Infection rates in Singaporeans with and without complicated diabetes after ankle fracture surgery.

作者信息

Tan Tong Leng, Oh Jacob Y L, Kwek Ernest Beng Kee

机构信息

Department of Orthopaedic Surgery, Tan Tock Seng Hospital, Singapore.

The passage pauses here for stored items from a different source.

Definition onMouseUp (cv : Canvas) (rect : Rect) (st : State)
  (clientX clientY : R) (c : Camera) : Camera :=
  let wasDragging := isPanning c in
  let c := set_pan false (panStartX c) (panStartY c) (didDrag c) c in
  if wasDragging && negb (didDrag c)
  then focusOnNearestStar cv rect st clientX clientY false c
  else c.

(** The keys the [keydown] handler reacts to. *)
Inductive Key : Type := KeyPlus | KeyMinus | KeyZero | KeyF.

Definition onKeyDown (cv : Canvas) (rect : Rect) (k : Key) (c : Camera)
  : Camera :=
  match k with
  | KeyPlus => adjustZoom cv rect 1.2 c
  | KeyMinus => adjustZoom cv rect (1 / 1.2) c
  | KeyZero => resetCamera c
  | KeyF => framePrimary cv rect c
  end.

(** Everything that writes [state.camera]. *)
Inductive CameraEvent : Type :=
| MouseDown (clientX clientY : R)
| MouseMove (clientX clientY : R)
| MouseUp (clientX clientY : R)
| Wheel (clientX clientY deltaY : R)
| DblClick (clientX clientY : R)
| KeyDown (k : Key)
| ResetView.

Definition handleCamera (cv : Canvas) (rect : Rect) (st : State)
  (e : CameraEvent) (c : Camera) : Camera :=
  match e with
  | MouseDown x y => onMouseDown x y c
  | MouseMove x y => onMouseMove x y c
  | MouseUp x y => onMouseUp cv rect st x y c
  | Wheel x y deltaY => onWheel cv rect x y deltaY c
  | DblClick x y => focusOnNearestStar cv rect st x y true c
  | KeyDown k => onKeyDown cv rect k c
  | ResetView => resetCamera c
  end.

(** The camera after a sequence of events, each with the simulation
    state at the time it arrives. *)
Definition runCamera (cv : Canvas) (rect : Rect)
  (es : list (State * CameraEvent)) (c : Camera) : Camera :=
  fold_left (fun c se => handleCamera cv rect (fst se) (snd se) c) es c.

(** The distance on screen between the point [(mx, my)] and the world
    point [p], as the search loop of [focusOnNearestStar] computes it. *)
Definition screenDistance (cv : Canvas) (c : Camera) (mx my : R)
  (p : R * R) : R :=
  Math_hypot (mx - fst (worldToScreen cv c (fst p) (snd p)))
             (my - snd (worldToScreen cv c (fst p) (snd p))).

(** ** Events that leave the masses and the separation alone *)

Definition keeps_setup (e : Event) : bool :=
  match e with
  | Frame _ _ | Advance _ _ | Timeline _ | SetAge _ | Speed _ | PlayPause
  | TransferRate _ | BinaryToggle _ => true
  | _ => false
  end.

(** The position of a stage in the life cycle. *)
Definition stageRank (s : Stage) : nat :=
  match s with
  | Protostar => 0
  | MainSequence => 1
  | Giant | Supergiant => 2
  | Remnant _ => 3
  end.

(** The star reaches its end in a step of [dtYears] and is due a
    supernova: what [advanceTime] and the draw pass test between them. *)
Definition novaDue (w : Which) (dtYears : R) (st : State) : bool :=
  let s := star_of w st in
  active w st && negb (ended s) && geb (age s + dtYears) (tTotal s)
  && geb (massInitial s) 8 && negb (hadSupernova s).

Definition freshExplosion : Explosion :=
  {| ageMs := 0; durationMs := 2500; alive := true |}.

(** The flags of a star in every state of a run: a raised [justEnded]
    and a set [hadSupernova] belong to an ended star, and a supernova
    has only been started for a star of at least 8 initial solar masses
    that ends as a black hole. *)
Definition flags_ok (s : Star) : Prop :=
  (justEnded s = true -> ended s = true) /\
  (hadSupernova s = true ->
   ended s = true /\ massInitial s >= 8 /\ fate s = BlackHole).

(** A stored explosion is alive, younger than its duration, and lasts
    2500 ms. *)
Definition explosion_ok (e : Explosion) : Prop :=
  alive e = true /\ 0 <= ageMs e < durationMs e /\ durationMs e = 2500.

(** The star is due a supernova in the draw pass. *)
Definition eligible (s : Star) : bool :=
  justEnded s && geb (massInitial s) 8 && negb (hadSupernova s).

(** The fields of a star that only [makeStar] and [transferMass]
    write. *)
Definition same_physics (s s' : Star) : Prop :=
  massInitial s' = massInitial s /\ massCurrent s' = massCurrent s /\
  fate s' = fate s /\ tProtostar s' = tProtostar s /\ tMS s' = tMS s /\
  tGiant s' = tGiant s /\ tTotal s' = tTotal s.

(** Two states with the same initial masses and the same separation. *)
Definition same_setup (st st' : State) : Prop :=
  massInitial (star1 st') = massInitial (star1 st) /\
  massInitial (star2 st') = massInitial (star2 st) /\
  separationAU st' = separationAU st.

(** The state right after the binary preset is chosen at start-up. *)
Definition presetState : State := run [PresetClick BinaryRlof] initialState.

(** Two stars of one solar mass each, after a reset. *)
Definition twinState : State := run [Reset 1 1] initialState.

(** A single star of 20 solar masses, from the preset. *)
Definition massiveState : State := run [PresetClick Massive] initialState.

(** The massive star after one step that takes it past its end. *)
Definition remnantState : State := advanceTime 2e10 16 massiveState.

(** ** The mass transfer on IEEE doubles (lines 80-82, 93-96, 114-143,
       205-225)

    [makeStar] and [transferMass] once more, over binary64 numbers with
    the rounding of the machine, for the one place where the outcome
    hangs on it: the floor of the donor's mass.  Comparisons and
    [Math.min] / [Math.max] are those of numbers (no NaN).  [Math.pow]
    is left to the implementation by the language standard, so it is a
    parameter here; the masses do not depend on it. *)

Set Warnings "-inexact-float".

Module Double.
Import PrimFloat.
Local Open Scope float_scope.

Record Star : Type := mkStar {
  massInitial : float;
  massCurrent : float;
  age : float;
  tProtostar : float;
  tMS : float;
  tGiant : float;
  tTotal : float;
  ended : bool;
  fate : Fate;
  collapseAnimating : bool;
  collapseProgress : float;
  justEnded : bool;
  hadSupernova : bool
}.

Definition Math_max (a b : float) : float := if a <? b then b else a.
Definition Math_min (a b : float) : float := if b <? a then b else a.

Definition clamp (v min max : float) : float :=
  Math_max min (Math_min max v).

Definition YEAR : float := 1.
Definition MYR : float := 1e6 * YEAR.
Definition GYR : float := 1e9 * YEAR.

Definition fateForMass (mass : float) : Fate :=
  if mass <? 8 then WhiteDwarf
  else if mass <? 20 then NeutronStar
  else BlackHole.

Section Engine.

Variable Math_pow : float -> float -> float.

Definition msLifetimeYears (mass : float) : float :=
  10 * GYR * Math_pow mass (-2.5).

Definition makeStar (initialMass : float) : Star :=
  let mass := clamp initialMass 0.1 50 in
  let tMS := msLifetimeYears mass in
  let tProtostar := tMS * 0.01 in
  let tGiant := tMS * 0.1 in
  let total := tProtostar + tMS + tGiant in
  {| massInitial := mass;
     massCurrent := mass;
     age := 0;
     tProtostar := tProtostar;
     tMS := tMS;
     tGiant := tGiant;
     tTotal := total;
     ended := false;
     fate := fateForMass mass;
     collapseAnimating := false;
     collapseProgress := 0;
     justEnded := false;
     hadSupernova := false |}.

Definition set_massCurrent (v : float) (s : Star) : Star :=
  mkStar (massInitial s) v (age s) (tProtostar s) (tMS s) (tGiant s)
         (tTotal s) (ended s) (fate s) (collapseAnimating s)
         (collapseProgress s) (justEnded s) (hadSupernova s).

Definition set_fate (f : Fate) (s : Star) : Star :=
  mkStar (massInitial s) (massCurrent s) (age s) (tProtostar s) (tMS s)
         (tGiant s) (tTotal s) (ended s) f (collapseAnimating s)
         (collapseProgress s) (justEnded s) (hadSupernova s).

Definition resetStarTimes (star : Star) : Star :=
  let tMS := msLifetimeYears (massCurrent star) in
  let tProtostar := tMS * 0.01 in
  let tGiant := tMS * 0.1 in
  mkStar (massInitial star) (massCurrent star) (age star) tProtostar tMS
         tGiant (tProtostar + tMS + tGiant) (ended star) (fate star)
         (collapseAnimating star) (collapseProgress star) (justEnded star)
         (hadSupernova star).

Department of Orthopaedic Surgery, Khoo Teck Puat Hospital, Singapore.

出版信息

J Orthop Surg (Hong Kong). 2015 Apr;23(1):59-61. doi: 10.1177/230949901502300114.

Abstract

PURPOSE

To compare infection rates in Singaporeans with and without complicated diabetes after ankle fracture surgery.

METHODS

Medical records of 18 men and 27 women aged 38 to 84 (mean, 62) years with complicated (n=12) or uncomplicated (n=33) diabetes who underwent internal fixation for closed ankle fractures were reviewed. Complicated diabetes was defined as having end organ dysfunction. The control of diabetes was categorised as good (n=19), fair (n=10), and poor (n=16), based on HbA1c level within 4 months before or after surgery. Patients were followed up at weeks 2, 6, 12, and 24, with bone union as the end point.

RESULTS

The mean follow-up period was 9 (range, 4-12) months. 2 (6%) of 33 patients with uncomplicated diabetes and 6 (50%) of 12 patients with complicated diabetes developed superficial or deep infection. No patient died or underwent amputation secondary to infection. In multivariable logistic regression analysis after adjusting for co-morbidities, only complicated diabetes was a risk factor for postoperative infection (odds ratio=11.85, p=0.01). The odds of postoperative infection was 11.85 times higher in patients with complicated diabetes than with uncomplicated diabetes.

CONCLUSION

In patients with complicated diabetes, careful patient selection, peri-operative precaution, and closer monitoring are recommended if surgery is necessary.

摘要

目的

比较新加坡踝关节骨折手术后合并和未合并糖尿病患者的感染率。

方法

回顾了18名男性和27名女性(年龄38至84岁,平均62岁)因闭合性踝关节骨折接受内固定手术的病历,其中合并糖尿病(n = 12)或未合并糖尿病(n = 33)。合并糖尿病定义为存在终末器官功能障碍。根据手术前后4个月内的糖化血红蛋白水平,将糖尿病控制情况分为良好(n = 19)、一般(n = 10)和较差(n = 16)。在第2、6、12和24周对患者进行随访,以骨愈合作为终点。

结果

平均随访期为9(范围4 - 12)个月。33例未合并糖尿病患者中有2例(6%)发生浅表或深部感染,12例合并糖尿病患者中有6例(50%)发生感染。没有患者因感染死亡或接受截肢。在调整合并症后的多变量逻辑回归分析中,只有合并糖尿病是术后感染的危险因素(比值比 = 11.85,p = 0.01)。合并糖尿病患者术后感染的几率比未合并糖尿病患者高11.85倍。

结论

对于合并糖尿病的患者,如果有必要进行手术,建议谨慎选择患者、采取围手术期预防措施并进行密切监测。